Tag Archives: Ben Affleck

Gone Girl – 2014

This review contains spoilers, read at own discretion. gone-girl-movie-still-4

As I start this review I am shocked to find that I have never before reviewed a Fincher film. Given that I consider Fincher one of the most talented contemporary directors and rank The Social Network as one of my all-time favourite films I feel that it’s high time to rectify this with a look at Fincher’s newest film, Gone Girl. After the horrific flop that was The Girl with the Dragon Tattoo Fincher had a lot of ground to make up in Gone Girl. Fortunately he delivers a film with

effortless style and punch.

There’s a kind of formulaic Fincher style that has emerged at this point, twisted scenarios, knife-sharp dialogue and a thumping, buzzing Reznor & Ross soundtrack. Gone Girl is all of these things, with the script adapted from the book by Gillian Flynn herself. Personally, I had not read the book before settling into my cinema seat. A fact which means that, like Fight Club before it, the film revealed itself to me in a totally different way to those already in the know. The film is like a dissertation on the unreliable narrator and, more specifically, the role of the narrator or creator within their own work. Through the whole film we only see as much of the truth as serves the story, there’s no real conclusion, no big reveal and resolution. In the murder investigation covered on rolling news what emerges is a different story, shrouded in a totally different set of half-truths and omissions. Any true knowledge lies inside the head of the eponymous Girl (Rosamund Pike, walking the line between enigmatic and crazed) as Ben Affleck states in the opening and closing voiceover of the film. Gone Girl has this longing futility running through it, the attempts of human beings to understand each other within some natural order. Attempts that cannot help but fail, so long as people are self-contained individuals.

Affleck is equally impenetrable as the accused-murderer cum victim of a psychotic fraud yet you’re never quite sure if this is what he’s going for or not. I’ve found that Ben Affleck’s recent roles seemed to call for a certain kind of strong, silent awkwardness that Affleck is fantastic at but I can’t help but feel that his range may not stretch to encompass many other things. Rosamund Pike however gives a virtuoso performance as Amy, imbuing the film with an uneasy atmosphere despite only really appearing in the second half. Her absence is palpable and unsettling as we catch glimpses of her through memories and the stories she’s told about herself. She casts herself as the infinitely mouldable “cool girl”, a personality that exists only as a foil to their man, the fictional and perfect girl the man always imagined. The supporting cast is solid but the breakout performance comes from Carrie Coon as Affleck’s twin sister Margo. As the voice of sanity caught up in the web of a cheating husband and twisted wife she acts as the viewer’s way in, torn between sympathy and fear, never quite knowing who’s right or wrong and wanting to piece it together.

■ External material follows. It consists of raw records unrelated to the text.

(** * SFTP deploy action: a shallow embedding of [src/deploy.js]

    The action is a Node.js script that talks to four collaborators: the
    Actions toolkit ([@actions/core], [@actions/exec]), the file system
    ([fs], [path], [os]) and the console.  The script is embedded as a
    state-and-exception monad over a [World] that records what the
    collaborators would observe: the emitted events in program order, the
    temporary files, [process.env] and the ssh-agent (and the one script
    variable that is assigned inside a [try] and read in its [finally]).
    Everything the outside decides (process exit codes and output,
    directory contents, permission failures) is read from an [Env].

    Strings are Rocq [string]s (byte sequences), so [String.length] is the
    JavaScript [length] on ASCII data such as PEM keys. *)

From Stdlib Require Import String Ascii ZArith DecimalString Lia.
From stdpp Require Import base option list gmap strings.

Open Scope string_scope.
Open Scope list_scope.

(** ** JavaScript strings *)

Definition LF : string := String (ascii_of_nat 10) EmptyString.
Definition DQ : string := String (ascii_of_nat 34) EmptyString.

(** [s.endsWith(suffix)]: some tail of [s] is [suffix]. *)
Fixpoint endsWith (s suffix : string) : bool :=
  if String.eqb s suffix then true
  else match s with
       | EmptyString => false
       | String _ s' => endsWith s' suffix
       end.

(** [s.includes(sub)]. *)
Fixpoint includes (s sub : string) : bool :=
  if String.prefix sub s then true
  else match s with
       | EmptyString => false
       | String _ s' => includes s' sub
       end.

Definition is_space (c : ascii) : bool :=
  let n := nat_of_ascii c in
  Nat.eqb n 32 || Nat.eqb n 9 || Nat.eqb n 10 || Nat.eqb n 13
  || Nat.eqb n 11 || Nat.eqb n 12.

Fixpoint trimStart (s : string) : string :=
  match s with
  | String c s' => if is_space c then trimStart s' else s
  | EmptyString => EmptyString
  end.

Fixpoint string_rev (s : string) : string :=
  match s with
  | EmptyString => EmptyString
  | String c s' => string_rev s' +:+ String c EmptyString
  end.

(** [s.trim()]. *)
Definition trim (s : string) : string :=
  string_rev (trimStart (string_rev (trimStart s))).

(** Template interpolation of numbers: [`${n}`]. *)
Definition show_nat (n : nat) : string := NilZero.string_of_uint (Nat.to_uint n).
Definition show_Z (z : Z) : string := NilZero.string_of_int (Z.to_int z).

(** The capture group of the regular expressions the script matches the
    agent output against ([KEY=] followed by a captured run of
    non-semicolons): the text after the first occurrence of [key], up to
    the next semicolon. *)
Fixpoint until_semicolon (s : string) : string :=
  match s with
  | EmptyString => EmptyString
  | String c s' =>
      if Ascii.eqb c ";" then EmptyString else String c (until_semicolon s')
  end.

Fixpoint drop_chars (n : nat) (s : string) : string :=
  match n, s with
  | S n', String _ s' => drop_chars n' s'
  | _, _ => s
  end.

Fixpoint match_capture (key s : string) : option string :=
  if String.prefix key s
  then Some (until_semicolon (drop_chars (String.length key) s))
  else match s with
       | EmptyString => None
       | String _ s' => match_capture key s'
       end.

(** ** Values thrown and logged *)

(** The exceptions the script can see.  [Error] is [new Error(message)]
    raised by the script itself; the others are raised by the runtime or
    by the toolkit. *)
Inductive exn : Type :=
| Error (message : string)
| TypeError (message : string)
| ProcessFailed (tool : string) (code : Z)
| ProcessNotStarted (tool reason : string)
| FsError (code syscall path : string).

(** [error.message]. *)
Definition message (e : exn) : string :=
  match e with
  | Error m => m
  | TypeError m => m
  | ProcessFailed tool code =>
      "The process '" +:+ tool +:+ "' failed with exit code " +:+ show_Z code
  | ProcessNotStarted tool reason =>
      "There was an error when attempting to execute the process '" +:+ tool
      +:+ "'. This may indicate the process failed to start. Error: " +:+ reason
  | FsError code syscall path =>
      code +:+ ": " +:+ syscall +:+ " '" +:+ path +:+ "'"
  end.

(** Arguments of a console or toolkit logging call. *)
Inductive value : Type :=
| VStr (s : string)
| VErr (e : exn)
| VStack (e : exn)
| VFun.

Inductive sink : Type :=
| console_log_sink | console_warn_sink | console_error_sink
| core_info_sink | core_warning_sink | core_error_sink | core_debug_sink.

Inductive event : Type :=
| ELog (to : sink) (args : list value)
| EGroupStart (name : string)
| EGroupEnd
| ESetSecret (secret : string)
| ESetOutput (name value : string)
| ESetFailed (msg : string)
| ESpawn (commandLine : string) (args : list string) (stdin : option string)
| EExists (path : string)
| EReaddir (path : string) (recursive : bool)
| EWriteFile (path data : string) (mode : N)
| EUnlink (path : string).

(** ** The world and the environment *)

Record file : Type := { data : string; perm : N }.

Inductive kind : Type := RegularFile | Directory | OtherKind.

(** A directory entry and, for a directory, what is below it. *)
#[warnings="-register-all"]
Inductive node : Type :=
| File (name : string)
| Dir (name : string) (children : list node)
| Other (name : string).

Record ExecOutput : Type := { stdout : string; stderr : string; exitCode : Z }.

Inductive process : Type :=
| Exited (out : ExecOutput)
| NotStarted (reason : string).

Record World : Type := {
  trace : list event;          (* oldest first *)
  files : gmap string file;    (* the temp directory *)
  penv : gmap string string;   (* process.env *)
  agent : option (list string);(* keys held by the running ssh-agent *)
  spawned : nat;               (* processes started so far *)
  cleanup : bool               (* the script variable [cleanup] is set *)
}.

Despite the slick thriller-esque pace and style of Gone Girl Fincher never quite lets go of the opportunity to make this film about love. It’s a depressing, cynical look on the traditional “loving despite faults”. By the end of Gone Girl Amy proves herself as the ultimate “cool girl”, she’s played her part so well that even as she frames her husband for murder, even as she tortures him and makes his life hell she’s still fascinating. He’s still in love with her, despite everything saying he ought not to be.

  • Entertainment: 4/5
  • Artistic:             5/5
  • Intellectual:      3/5

To The Wonder – 2012

ImageTerrence Malick’s new film is distinctly more accessible than his three-hour epic The Tree of Life. To the Wonder comes across as a stream of consciousness, more poetry than film. Told mainly from the point of view of Marina (Olga Kurylenko) the film explores love in its many forms.

Many reviews have spoken of this as a “B side” to The Tree of Life, however I see it as more of a companion piece, the female counterpart of The Tree of Life. Mothers and daughters are estranged, sex is explored through vulnerability as opposed to lust. The cinematography is light and free, totally immersive. The film communicates almost entirely in voiceover, characters share their thoughts as scenes either related or contrasting play on screen. The secondary arc of a priest searching for God (Javier Bardem) plays nicely into the main plot; even divine love is difficult, enlightening and destructive, full of hope and anxiety.

Emotionally the film is confusing, the resounding message to simply love seems at odds with the turmoil experienced by all those characters who try to love. However it seems that true rapture is only accessible through this pain, the colours of the film reflect the hope and despair respectively, golden cornfields and sunlight contrasted with night scenes that seem utterly desaturated highlighting the total loneliness. Both Olga Kurylenko and Rachel McAdams give virtuoso performances, tender and subtle, both are engaging in their own magical ways.

The multilingual nature of the film takes a while to get used to but in the end becomes a soothing presence, the message can be understood entirely visually and so the voices almost fade to the background as if you were watching a music video rather than a film. You leave the cinema feeling refreshed and enlightened, yet all the while unsure of what you just watched.